The Backstory of the Kaminsky Bug

Ant recommends a Wired piece on the background story of the Kaminsky DNS bug and its (temporary) resolution, decreasing the odds of a successful breach from 1 in 2^16 to 1 in 2^32. We've discussed this uber-hole a number of times. Wired follows the story arc from before Kaminsky's discovery of the bug to his public presentation of it in Las Vegas.

Re:Slashdotted

[snowtigger]

Any financial institution that resets a password based solely off of an e-mail deserves to be raped. Most do forgotten password link -> sends e-mail to reset the pass with a unique URL -> user clicks on unique URL and answers additional verification questions

Right, but that's not the problem here. You don't even need the "recover password" feature. If a website that looks like the bank and has the url of the bank, most users would just buy it and type in their username and password. Or you could easily set up a proxy kind of webserver to make it look like everything is working as usual.

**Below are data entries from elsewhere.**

Definition defaultCatalogUrl : qstr := lit "https://bikebrainz.github.io/Nullock/marketplace/marketplace.json".
Record FetchResult := mkFetchResult { fr_ok : bool; fr_error : qstr; fr_status : Z; fr_catalog : Catalog }.
Definition emptyCatalog : Catalog := mkCatalog 0 [] [] [].
Definition fetchCatalog (net : Net) (catalogUrl : qstr) : FetchResult :=
  let f := fetchTrusted net (if is_nil catalogUrl then defaultCatalogUrl else catalogUrl) kMaxCatalogBytes in
  if negb (fe_ok f) then mkFetchResult false (fe_error f) (fe_status f) emptyCatalog
  else
    let c := parseCatalog (fe_body f) in
    if is_nil (cg_error c) then mkFetchResult true [] (fe_status f) c else mkFetchResult false (cg_error c) (fe_status f) c.

(** The extensions directory: its path and the absolute path of a name in it, its visible
    regular files by name, and what the file system lets happen: making the directory,
    opening and committing a file, whether a name resolves inside it and to which path,
    removing. *)
Record Folder := mkFolder {
  fo_path : qstr; fo_absolute : qstr -> qstr; fo_files : list (qstr * bytes); fo_mkpath : bool; fo_open : bool; fo_commit : bool; fo_inside : qstr -> bool;
  fo_canonical : qstr -> qstr; fo_remove : bool
}.
Definition with_files (files : list (qstr * bytes)) (d : Folder) : Folder :=
  mkFolder (fo_path d) (fo_absolute d) files (fo_mkpath d) (fo_open d) (fo_commit d) (fo_inside d) (fo_canonical d) (fo_remove d).

Record InstallResult := mkInstall {
  in_ok : bool; in_error : qstr; in_status : Z; in_sha256 : qstr; in_bytes : Z; in_warnings : list qstr; in_effective : list qstr; in_mutates : bool; in_path : qstr
}.
Definition install (net : Net) (entry : CatalogEntry) (confirmed : bool) (d : Folder) : Folder * InstallResult :=
  let fail0 e := (d, mkInstall false e 0 [] 0 [] [] false []) in
  let fileName := safeScriptFileName (ce_id entry) in
  if is_nil fileName then fail0 (arg (lit "extension id %1 is not a safe filename") (ce_id entry))
  else if negb (isWellFormedSha256 (ce_sha256 entry)) then
    fail0 (arg (lit "catalog entry for %1 has no usable sha256; refusing to install unverifiable code") (ce_id entry))
  else
    let f := fetchTrusted net (ce_url entry) kMaxScriptBytes in
    if negb (fe_ok f) then (d, mkInstall false (fe_error f) (fe_status f) [] 0 [] [] false [])
    else if negb (verifyIntegrity (fe_body f) (ce_sha256 entry)) then
      (d, mkInstall false (lit "integrity check FAILED for " ++ ce_id entry ++ lit ": catalog says sha256 " ++ ce_sha256 entry ++ lit ", downloaded bytes hash to "
                           ++ sha256Hex (fe_body f) ++ lit ". Not installing.") (fe_status f) [] 0 [] [] false [])
    else
      let audit := auditInstall entry (fe_body f) (parsePermissions (u_fromutf8 (fe_body f))) in
      let r ok e file := mkInstall ok e (fe_status f) (sha256Hex (fe_body f)) (zlen (fe_body f)) (au_warnings audit) (au_effective audit) (au_mutates audit) file in
      if negb (au_ok audit) then (d, r false (au_blocker audit) [])
      else if au_mutates audit && negb confirmed then
        (d, r false (arg (lit "confirmation required: this extension requests %1 and can rewrite traffic in flight") (join (lit ", ") (au_effective audit))) [])
      else if negb (fo_mkpath d) then (d, r false (arg (lit "could not create %1") (fo_path d)) [])
      else if negb (fo_open d) then (d, r false (arg (lit "could not open %1 for writing") (fo_absolute d fileName)) [])
      else if negb (fo_commit d) then (d, r false (arg (lit "could not write %1") (fo_absolute d fileName)) [])
      else (with_files (qm_insert fileName (fe_body f) (fo_files d)) d, r true [] (fo_absolute d fileName)).

Definition uninstall (id : qstr) (d : Folder) : Folder * (bool * qstr) :=
  let fileName := safeScriptFileName id in
  if is_nil fileName then (d, (false, arg (lit "%1 is not a safe extension id") id))
  else if negb (qm_has fileName (fo_files d)) then (d, (false, arg (lit "%1 is not installed") id))
  else if negb (fo_inside d fileName) then (d, (false, arg (lit "%1 does not resolve inside the extensions directory") id))
  else if negb (fo_remove d) then (d, (false, arg (lit "could not remove %1") fileName))
  else (with_files (qm_remove fileName (fo_files d)) d, (true, [])).

Definition installedFiles (d : Folder) : list qstr := List.filter is_script (map fst (fo_files d)).
Definition installedVersions (d : Folder) : list (qstr * qstr) :=
  flat_map (fun f => let v := parseInstalledVersion (u_fromutf8 (take (Z.to_nat (64 * 1024)) (snd f))) in if is_nil v then [] else [(stem (fst f), v)])
    (List.filter (fun f => is_script (fst f)) (fo_files d)).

why do people consider this hype?

[circletimessquare]

yes his attack only involves one dns server, but it is devastating and quick and effective. you can attach yourself vampirically to one dns server, sniff for bank info, redirect google, look at email, or whatever, and then quit shop before anyone raises alarm, and set up shop somewhere else, easily and quickly and invisibly

yes, you won't be able to take over ALL dns servers, but why is doing that the only thing that qualifies in your mind as truly threatening? kaminsky's attack, as described, is a hell of a scary hard core hack. its not hype, its the genuine frightening article. its the creme de la creme of hacks: simple, elegant, and as devastating as they come. any yahoo can move in, take over a dns server, victimize users downstream, and move on unnoticed and set up shop somewhere else. hardcore. devastating. frightening

is it some sort of ego thing? you have to belittle the validity of someone else's discovery? why do people consider this hype?